• Data listing:
(** ** The handlers *)

Lemma keeps_connection_status status' :
  status' ≠ ConnectionStatus.DISCONNECTED → keeps session_ok (on_connection_status status').
Proof.
  intros Hne s [parties (Hn & _ & Hs)]. simpl. exists parties. split; [done|]. split; [done|]. simpl.
  rewrite monitor_log_app, Hs. simpl. by rewrite bool_decide_false.
Qed.

Lemma keeps_disconnected : keeps session_ok on_disconnected.
Proof.
  intros s [parties (Hn & _ & Hs)]. simpl. exists parties. split; [done|]. split; [done|]. simpl.
  rewrite monitor_log_app, Hs. done.
Qed.

Lemma keeps_download_orders :
  keeps session_ok (send_party_details cfg ≫= λ _, send_order_mass_status_request cfg).
Proof.
  apply keeps_session. intros parties status.
  eapply triple_bind; [apply triple_party_details|]. intros ?. apply triple_mass_status.
Qed.

Lemma keeps_on_download state : keeps session_ok (on_download cfg state).
Proof.
  destruct state; simpl.
  - apply keeps_ret.
  - intros s Hs. specialize (keeps_download_orders s Hs). unfold mbind, M_bind.
    destruct (send_party_details cfg s) as [s1 [[]|e]]; [|done].
    by destruct (send_order_mass_status_request cfg s1) as [s2 [[]|e]].
  - apply keeps_bind; [by apply keeps_connection_status|]. intros. apply keeps_ret.
Qed.

Lemma keeps_silent_ok f :
  (∀ s, oe_events (f s) = oe_events s ∧ oe_connection_status (f s) = oe_connection_status s
        ∧ oe_outbound (f s) = oe_outbound s) →
  keeps session_ok (modify f).
Proof. intros Hf. apply keeps_of_session. intros. by apply keeps_silent. Qed.

Lemma keeps_run_download p : keeps session_ok (run_download cfg p).
Proof.
  induction p as [d|state k IH]; simpl; [by apply keeps_silent_ok|].
  apply keeps_bind; [apply keeps_on_download|done].
Qed.

Lemma keeps_download_call f : keeps session_ok (download_call cfg f).
Proof. apply keeps_bind; [apply keeps_gets|]. intros d. apply keeps_run_download. Qed.

Lemma keeps_when_ready m :
  (∀ parties, triple session_ok (session_with parties ConnectionStatus.READY) m (λ _, session_ok)) →
  keeps session_ok (when_ready cfg m).
Proof.
  intros Hm s [parties Hs]. unfold when_ready, mbind, M_bind, gets, ready. cbn beta iota.
  case_bool_decide as Hr; simpl; [|by exists parties].
  rewrite Hr in Hs. specialize (Hm parties s Hs). by destruct (m s) as [s' [[]|e]].
Qed.

Lemma keeps_timer refreshed origin_create_time : keeps session_ok (on_oe_timer refreshed origin_create_time).
Proof.
  apply keeps_when. intros s [parties Hs]. unfold mbind, M_bind, gets, ready. cbn beta iota.
  case_bool_decide as Hr; simpl; [|by exists parties]. rewrite Hr in Hs.
  destruct (_ <? _); [apply (triple_send_sequence parties s Hs)|by exists parties; rewrite Hr].
Qed.

Lemma keeps_with_order value f :
  (∀ external_order_id security, keeps session_ok (f external_order_id security)) →
  keeps session_ok (with_order sd value f).
Proof.
  intros Hf. unfold with_order. destruct (negb _); [|apply keeps_ret].
  destruct (get_security _ _); [apply Hf|apply keeps_ret].
Qed.

Lemma keeps_ilink_message value : keeps session_ok (on_ilink_message cfg sd value).
Proof.
  destruct value as [| | | | | | | | | |value|value|value|value| | |value|value|value| | |value|value|value|];
    simpl; try by (apply keeps_ret || apply keeps_ok_unseen).
  - apply keeps_send_establish.
  - apply keeps_bind; [by apply keeps_connection_status|]. intros. apply keeps_download_call.
  - by apply keeps_when, keeps_ok_unseen.
  - apply keeps_with_order. intros. by apply keeps_ok_unseen.
  - apply keeps_with_order. intros. cbv beta zeta. apply keeps_bind; [apply keeps_gets|]. intros [order|]; cbn beta iota.
    all: apply keeps_bind; [by apply keeps_ok_unseen|]; intros; destruct (map _ _);
      [apply keeps_ret|by apply keeps_ok_unseen].
  - apply keeps_with_order. intros. by apply keeps_ok_unseen.
  - apply keeps_bind; [apply keeps_with_order; intros; by apply keeps_ok_unseen|]. intros.
    apply keeps_when, keeps_download_call.
  - apply keeps_with_order. intros. by apply keeps_ok_unseen.
  - unfold on_order_mass_action_report. destruct (ma_massActionResponse value);
      [by apply keeps_ok_unseen| |apply keeps_ret].
    apply keeps_bind; [|intros; by apply keeps_ok_unseen].
    apply keeps_for_each. intros. by apply keeps_ok_unseen.
Qed.

Lemma keeps_read_loop fuel buffer total : keeps session_ok (read_loop cfg sd fuel buffer total).
Proof.
  revert buffer total. induction fuel as [|fuel IH]; intros [|b buffer] total; simpl; try apply keeps_ret.
  apply keeps_bind.
  - apply keeps_ilink_dispatch, keeps_ilink_message.
  - intros n. destruct (n =? 0); [apply keeps_ret|apply IH].
Qed.

Lemma keeps_input i : keeps session_ok (on_input cfg sd i).
Proof.
  destruct i; simpl.
  1,2: by apply keeps_ok_unseen.
  - apply keeps_timer.
  - apply keeps_bind; [apply keeps_send_negotiate|]. intros. by apply keeps_connection_status.
  - apply keeps_disconnected.
  - apply keeps_bind; [apply keeps_read_loop|]. intros [total|]; [by apply keeps_ok_unseen|apply keeps_throw].
  - apply keeps_bind; [|intros; apply keeps_ret]. apply keeps_when_ready. intros. apply triple_new_order.
  - apply keeps_bind; [|intros; apply keeps_ret]. apply keeps_when_ready. intros. apply triple_cancel_replace.
  - apply keeps_bind; [|intros; apply keeps_ret]. apply keeps_when_ready. intros. apply triple_cancel.
  - apply keeps_bind; [|intros; apply keeps_ret]. apply keeps_when_ready. intros.
    eapply triple_bind; [apply triple_mass_action|]. intros. by apply keeps_ok_unseen.
Qed.
End session_facts.

(** ** Properties of runs *)

Section session_properties.
Context `{OrderEnv} (cfg : OrderConfig).

Lemma oe_run_ok inputs s : session_ok s → session_ok (oe_run cfg s inputs).
Proof.
  intros Hs. unfold oe_run. apply foldl_inv; [done|]. intros s' [sd i] Hs' _.
  apply (keeps_outcome _ (on_input cfg sd i)); [apply keeps_input|done].
Qed.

• Problem details:
Above are the records; report each line in them that includes the word "rewrite".

• Solution:
  rewrite monitor_log_app, Hs. simpl. by rewrite bool_decide_false.
  rewrite monitor_log_app, Hs. done.
  rewrite Hr in Hs. specialize (Hm parties s Hs). by destruct (m s) as [s' [[]|e]].
  case_bool_decide as Hr; simpl; [|by exists parties]. rewrite Hr in Hs.
  destruct (_ <? _); [apply (triple_send_sequence parties s Hs)|by exists parties; rewrite Hr].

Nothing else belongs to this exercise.